Le rapport estime que le bilan du contrôle des déclarations patrimoniales des hauts fonctionnaires HATVP est « globalement positif ». Pour les députés et sénateurs élus en 2011 et 2014, 1048 déclarations ont été examinées, 67,4% d’entre-elles sont classées sans suite ; 29,2% ont été accompagnées d’une déclaration modificative ; 2,2% ont été soumises à des appréciations et 1,2% des déclarations ont été renvoyées devant le Parquet. Le contrôle se fait en fonction de différentes modalités. La première est la prévention des conflits d’intérêts par l’intermédiaire : des déclarations d’intérêts, de la gestion sans droit de regard des instruments financiers détenus ainsi que de la comptabilité d’anciennes fonctions gouvernementales avec une activité libérale ou d’une activité rémunérée au sein du secteur concurrentiel. La seconde modalité est le contrôle de la probité : vérification de la situation fiscale, déclaration de situation patrimoniale, déclaration de situation patrimoniale de fin de mandat et l’examen de la variation de patrimoine au terme des fonctions. Enfin, la dernière est celle de l’exigence de transparence par la publication des déclarations d’intérêts et de la situation patrimoniale sur le site hatvp.fr.

Dans une dynamique qui se veut performante, la Haute Autorité effectue trois types de contrôle systématiques sur les déclarations. Le premier est un contrôle formel destiné à rechercher si la personne contrôlée est bien soumise aux obligations déclaratives. Le second a pour objectif d’identifier rapidement s’il existe des conflits d’intérêts.
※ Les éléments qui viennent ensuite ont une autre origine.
Lemma deadlock_verdict_exact_witness :
  is_Some (deadlock (pool demo_state) (RA 2 2)) /\ hold_and_wait demo_state.
Proof.
  split; [rewrite demo_deadlocked; eauto|].
  apply (deadlock_verdict_exact demo_total demo_state (RA 2 2) demo_total_ok demo_reachable).
  rewrite demo_deadlocked; eauto.
Defined.

Definition idle_ops : list op :=
  [OpTryAcquire None (RA 2 2); OpAcquire None (RA 3 1); OpRelease 0].
Definition idle_state : config := Eval vm_compute in default (init demo_total) (run (init demo_total) idle_ops).

Lemma parked_request_served_witness :
  exists c', exec idle_state (OpWake 1) = Some (c', Some (Granted (Reservation (RA 3 1) None))).
Proof.
  assert (Hr : reachable demo_total idle_state).
  { apply (run_reachable _ idle_ops).
    - unfold idle_ops, op_ok, ra_ok, in_width, u64_max, u32_max.
      repeat (constructor; [simpl; lia|]). constructor.
    - vm_compute. reflexivity. }
  destruct (parked_request_served demo_total idle_state demo_total_ok Hr) as [_ H].
  apply (H ltac:(intros id r Hid; by vm_compute in Hid) 1 (Waiter None (RA 3 1) true)).
  vm_compute. reflexivity.
Defined.
(* ===== verification/Claims.v ===== *)
(** Accounts and claims of [src/provium-host/src/scheduler/pool.rs]: a test
    file's standing with the pool, and the one place a boot's resources come
    from. *)
From S2P Require Import Prelude Pool PoolSys.

(** * Accounts *)

Record claim_budget := ClaimBudget {
  cb_reservation : reservation;
  cb_total : resource_amount;
  cb_used : resource_amount;
}.

Record account := Account {
  acc_owner : option owner_id;
  taken : bool;
  budget : option claim_budget;
}.

Record claim_exceeded := ClaimExceeded {
  ce_requested : resource_amount;
  ce_claimed : resource_amount;
  ce_in_use : resource_amount;
}.

(** [Account::new]: an owner is minted when there is a pool. *)
Definition account_new (p : option pool_state) : option pool_state * account :=
  match p with
  | Some s => let '(s', o) := new_owner s in (Some s', Account (Some o) false None)
  | None => (None, Account None false None)
  end.

Definition claim_taken (a : account) : bool := taken a.

Definition mark_claim_taken (a : account) : account * bool :=
  if taken a then (a, false) else (Account (acc_owner a) true (budget a), true).

(** The third component is the reservation the call drops, if any. *)
Definition set_claim (a : account) (r : reservation) (amt : resource_amount)
  : account * bool * option reservation :=
  if taken a then (a, false, Some r)
  else (Account (acc_owner a) true (Some (ClaimBudget r amt ra_zero)), true, None).

Definition claim (a : account) : option (resource_amount * resource_amount) :=
  (fun b => (cb_total b, cb_used b)) <$> budget a.

(** Taking the budget drops the reservation behind it. *)
Definition release_claim (a : account) : account * option resource_amount * option reservation :=
  (Account (acc_owner a) (taken a) None, cb_total <$> budget a, cb_reservation <$> budget a).

Definition slice (a : account) (amt : resource_amount)
  : account * result (option resource_amount) claim_exceeded :=
  match budget a with
  | None => (a, Ok None)
  | Some b =>
      let after := saturating_add (cb_used b) amt in
      if negb (fits_in after (cb_total b))
      then (a, Err (ClaimExceeded amt (cb_total b) (cb_used b)))
      else (Account (acc_owner a) (taken a)
              (Some (ClaimBudget (cb_reservation b) (cb_total b) after)), Ok (Some amt))
  end.

(** Run by the drop of a [ClaimSlice]. *)
Definition return_slice (a : account) (amt : resource_amount) : account :=
  match budget a with
  | None => a
  | Some b =>
      Account (acc_owner a) (taken a)
        (Some (ClaimBudget (cb_reservation b) (cb_total b) (saturating_sub (cb_used b) amt)))
  end.

(** * [reserve] *)

Inductive hold := HoldPool (r : reservation) | HoldClaim (amt : resource_amount).

Definition hold_amount (h : hold) : resource_amount :=
  match h with HoldPool r => amount r | HoldClaim a => a end.

Inductive reserve_error := ReserveClaim (e : claim_exceeded) | ReservePool (e : acquire_error).

(** A boot's reservation ends, or its thread parks in the pool. *)
Inductive reserve_turn :=
| Held (h : hold)
| ReserveFailed (e : reserve_error)
| ReserveParked (ticket : Z).

Definition pool_turn (t : acquire_turn) : reserve_turn :=
  match t with
  | Granted r => Held (HoldPool r)
  | Refused e => ReserveFailed (ReservePool e)
  | Parked k => ReserveParked k
  end.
A ce titre, « entre le 1er juillet 2015 et le 30 juin 2016, la Haute Autorité a procédé à l’examen de plus de 3 300 déclarations d’intérêts ». Le troisième vise à contrôler l’absence de variation inexpliquée de patrimoine entre le début et la fin du mandat ou des fonctions : « en 2016, 2 000 contrôles de variation patrimoniale ont été effectués ».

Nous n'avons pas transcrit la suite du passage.